- Instructions to follow -
Lines in which "srctv" appears should be pulled from the data below.

┌─ Given data

(* ===== verification/Timer.v ===== *)
(** * Timer: src/timer/module_timer.c

    Timers by id in a static array; the running ones are on a list ordered by
    deadline, the others on a free list, both through the interface of Clist.v.
    The thread is its loop body [thread_timer]: it ends where the thread sleeps.
    A callback is recorded as an event and assumed not to call the module; so is
    a message.  [time_t] and [long] are not bounded; logging, [test] (a debugging
    aid) and failures of [sem_init] and [pthread_create] are left out. *)
From stdpp Require Import base tactics list sorting numbers gmap fin_maps.
From S2P Require Import Prelude Lists Clist.
Local Open Scope Z_scope.

Definition TIMER_ERROR : Z := -1.
Definition TIMER_OK : Z := 1.
Definition MAX_TIMER_NUMBER : Z := 0xFFF.

(** Function pointers are addresses, 0 for [NULL]. *)
Record st_timer := Timer {
  state : Z;
  times : Z;
  msgid : Z;
  tid : Z;
  tv : timeval;
  interval : timeval;
  func : Z;
  parameter : Z;
}.

(** The addresses of the two heads and of the [list] member of each timer. *)
Definition g_listTimerWork : Z := 1.
Definition g_listTimerFree : Z := 2.
Definition timer_node (id : Z) : Z := 0x1000 + id.

(** The indices of [g_timerArray]. *)
Definition timer_ids : list Z := Z.of_nat <$> seq 0 (Z.to_nat MAX_TIMER_NUMBER).

Inductive timer_event := Called (f p : Z) | Sent (msgid id : Z).

Record timers (L : Type) := Timers {
  g_timerArray : gmap Z st_timer;  (* the entries 0 to MAX_TIMER_NUMBER - 1 *)
  t_lists : L;
  g_sem : Z;
  g_sem_new : Z;
  t_init : bool;  (* the static [b] of [timerInit] *)
  t_clock : nat → timeval;
  t_tick : nat;
  t_events : list timer_event;
}.
Arguments Timers {L}. Arguments g_timerArray {L}. Arguments t_lists {L}. Arguments g_sem {L}.
Arguments g_sem_new {L}. Arguments t_init {L}. Arguments t_clock {L}. Arguments t_tick {L}.
Arguments t_events {L}.

Definition set_array {L} (v : gmap Z st_timer) (t : timers L) : timers L :=
  Timers v (t_lists t) (g_sem t) (g_sem_new t) (t_init t) (t_clock t) (t_tick t) (t_events t).
Definition set_lists {L} (v : L) (t : timers L) : timers L :=
  Timers (g_timerArray t) v (g_sem t) (g_sem_new t) (t_init t) (t_clock t) (t_tick t) (t_events t).
Definition set_sem {L} (v : Z) (t : timers L) : timers L :=
  Timers (g_timerArray t) (t_lists t) v (g_sem_new t) (t_init t) (t_clock t) (t_tick t) (t_events t).
Definition set_sem_new {L} (v : Z) (t : timers L) : timers L :=
  Timers (g_timerArray t) (t_lists t) (g_sem t) v (t_init t) (t_clock t) (t_tick t) (t_events t).
Definition set_init {L} (v : bool) (t : timers L) : timers L :=
  Timers (g_timerArray t) (t_lists t) (g_sem t) (g_sem_new t) v (t_clock t) (t_tick t) (t_events t).
Definition set_tick {L} (v : nat) (t : timers L) : timers L :=
  Timers (g_timerArray t) (t_lists t) (g_sem t) (g_sem_new t) (t_init t) (t_clock t) v (t_events t).
Definition set_events {L} (v : list timer_event) (t : timers L) : timers L :=
  Timers (g_timerArray t) (t_lists t) (g_sem t) (g_sem_new t) (t_init t) (t_clock t) (t_tick t) v.

(** [srctv >= dsttv] *)
Definition cmptime (srctv dsttv : timeval) : bool :=
  (tv_sec dsttv <? tv_sec srctv)
  || ((tv_sec srctv =? tv_sec dsttv) && (tv_usec dsttv <=? tv_usec srctv)).

(** The interval of so many milliseconds, and a time after it. *)
Definition interval_of (timeInterval : Z) : timeval :=
  TV (Z.quot timeInterval 1000) (Z.rem timeInterval 1000 * 1000).
Definition after (tv iv : timeval) : timeval :=
  TV (tv_sec tv + tv_sec iv + Z.quot (tv_usec tv + tv_usec iv) 1000000)
     (Z.rem (tv_usec tv + tv_usec iv) 1000000).

Section ops.
Context {L : Type} `{Clist L}.

Definition timer_at (id : Z) : M (timers L) st_timer := gets_opt (λ t, g_timerArray t !! id).
Definition timer_set (id : Z) (f : st_timer → st_timer) : M (timers L) unit :=
  modify_opt (λ t, (λ x, set_array (<[id := f x]> (g_timerArray t)) t) <$> g_timerArray t !! id).
Definition lists_do (f : L → L) : M (timers L) unit := modify (λ t, set_lists (f (t_lists t)) t).
Definition lock : M (timers L) unit :=
  n ← gets g_sem; if n <=? 0 then blocked else modify (set_sem (n - 1)).
Definition unlock : M (timers L) unit := modify (λ t, set_sem (g_sem t + 1) t).
Definition post_new : M (timers L) unit := modify (λ t, set_sem_new (g_sem_new t + 1) t).
Definition now : M (timers L) timeval := λ t, Ret (t_clock t (t_tick t), set_tick (S (t_tick t)) t).
Definition emit (e : timer_event) : M (timers L) unit :=
  modify (λ t, set_events (t_events t ++ [e]) t).
(** The timer that embeds a list node. *)
Definition timer_of (node : Z) : Z := node - timer_node 0.

(** The result says where the timer went: 1 empty list, 2 before a later one, 3 last. *)
Definition insertTimer (fuel : nat) (id : Z) : M (timers L) Z :=
  lists ← gets t_lists;
  let list_t := list_begin g_listTimerWork lists in
  if clist_empty g_listTimerWork lists then
    lists_do (list_push_front g_listTimerWork (timer_node id));; mret 1
  else
    loop fuel (λ list_t,
      if list_end g_listTimerWork =? list_t then
        lists_do (list_push_back g_listTimerWork (timer_node id));; mret (inr 3)
      else
        timer_t ← timer_at (timer_of list_t);
        TimerVal ← timer_at id;
        if cmptime (tv timer_t) (tv TimerVal) then
          lists_do (list_insert list_t (timer_node id));; mret (inr 2)
        else lists ← gets t_lists; mret (inl (clist_next list_t lists))) list_t.

(** Where an iteration of the thread leaves it. *)
Inductive sleep := Again | WaitNew | WaitUntil (tn : timeval).

Definition set_state (v : Z) (x : st_timer) : st_timer :=
  Timer v (times x) (msgid x) (tid x) (tv x) (interval x) (func x) (parameter x).
Definition set_times (v : Z) (x : st_timer) : st_timer :=
  Timer (state x) v (msgid x) (tid x) (tv x) (interval x) (func x) (parameter x).
Definition set_tv (v : timeval) (x : st_timer) : st_timer :=
  Timer (state x) (times x) (msgid x) (tid x) v (interval x) (func x) (parameter x).
Definition set_interval (v : timeval) (x : st_timer) : st_timer :=
  Timer (state x) (times x) (msgid x) (tid x) (tv x) v (func x) (parameter x).

(** Putting a timer on the free list. *)
Definition push_free (p : Z) : M (timers L) unit :=
  lists_do (list_push_back g_listTimerFree (timer_node p)).

(** The due timer [p] was taken off the list: its callback or its message. *)
Definition fire (fuel : nat) (p : Z) : M (timers L) unit :=
  timer_t ← timer_at p;
  if negb (func timer_t =? 0) then
    insertTimer fuel (tid timer_t);;
    unlock;;
    emit (Called (func timer_t) (parameter timer_t))
  else if 0 <=? msgid timer_t then
    emit (Sent (msgid timer_t) (tid timer_t));;
    (if 0 <? times timer_t then timer_set p (λ x, set_times (times x - 1) x) else mret tt);;
    timer_t' ← timer_at p;
    if (0 <? times timer_t) && (times timer_t' <=? 0) then
      timer_set p (set_state 0);;
      push_free p;;
      unlock
    else insertTimer fuel (tid timer_t);; unlock
  else
    timer_set p (set_state 0);;
    push_free p;;
    unlock.

Definition thread_timer (fuel : nat) : M (timers L) sleep :=
  lock;;
  lists ← gets t_lists;
  if list_end g_listTimerWork =? list_begin g_listTimerWork lists then unlock;; mret WaitNew
  else
    let p := timer_of (list_begin g_listTimerWork lists) in
    timer_t ← timer_at p;
    tv_now ← now;
    if state timer_t =? 0 then
      lists_do (list_pop_front g_listTimerWork);; push_free p;; unlock;; mret Again
    else if cmptime tv_now (tv timer_t) then
      timer_set p (λ x, set_tv (after (tv x) (interval x)) x);;
      lists_do (list_pop_front g_listTimerWork);;
      fire fuel p;;
      mret Again
    else unlock;; mret (WaitUntil (tv timer_t)).

Definition timerInit : M (timers L) unit :=
  b ← gets t_init;
  if (b : bool) then mret tt
  else
    let zero := TV 0 0 in
    modify (set_init true);;
    modify (set_array (list_to_map ((λ b, (b, Timer 0 0 0 b zero zero 0 0)) <$> timer_ids)));;
    lists_do (list_init g_listTimerWork);;
    lists_do (list_init g_listTimerFree);;
    lists_do (λ lists, foldl (λ lists b, list_push_back g_listTimerFree (timer_node b) lists) lists timer_ids);;
    modify (set_sem 1);;
    modify (set_sem_new 0).

Definition GetTimerID : M (timers L) Z :=
  lists ← gets t_lists;
  let pTimer := timer_of (list_begin g_listTimerFree lists) in
  if clist_empty g_listTimerFree lists then mret TIMER_ERROR
  else
    lists_do (list_pop_front g_listTimerFree);;
    timer_t ← timer_at pTimer;
    mret (tid timer_t).

(** The part that the two kinds of timers share: [fill] sets their own fields. *)
Definition start_timer (fuel : nat) (timeInterval : Z) (fill : st_timer → st_timer) : M (timers L) Z :=
  timerInit;;
  lock;;
  id ← GetTimerID;
  if id =? TIMER_ERROR then unlock;; mret TIMER_ERROR
  else
    tv_now ← now;
    timer_set id (λ x, fill (Timer 1 (times x) (msgid x) id
      (after tv_now (interval_of timeInterval)) (interval_of timeInterval) (func x) (parameter x)));;
    insertTimer fuel id;;
    post_new;;
    unlock;;
    mret id.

└─

- Solution for this exercise -
(** [srctv >= dsttv] *)
Definition cmptime (srctv dsttv : timeval) : bool :=
  (tv_sec dsttv <? tv_sec srctv)
  || ((tv_sec srctv =? tv_sec dsttv) && (tv_usec dsttv <=? tv_usec srctv)).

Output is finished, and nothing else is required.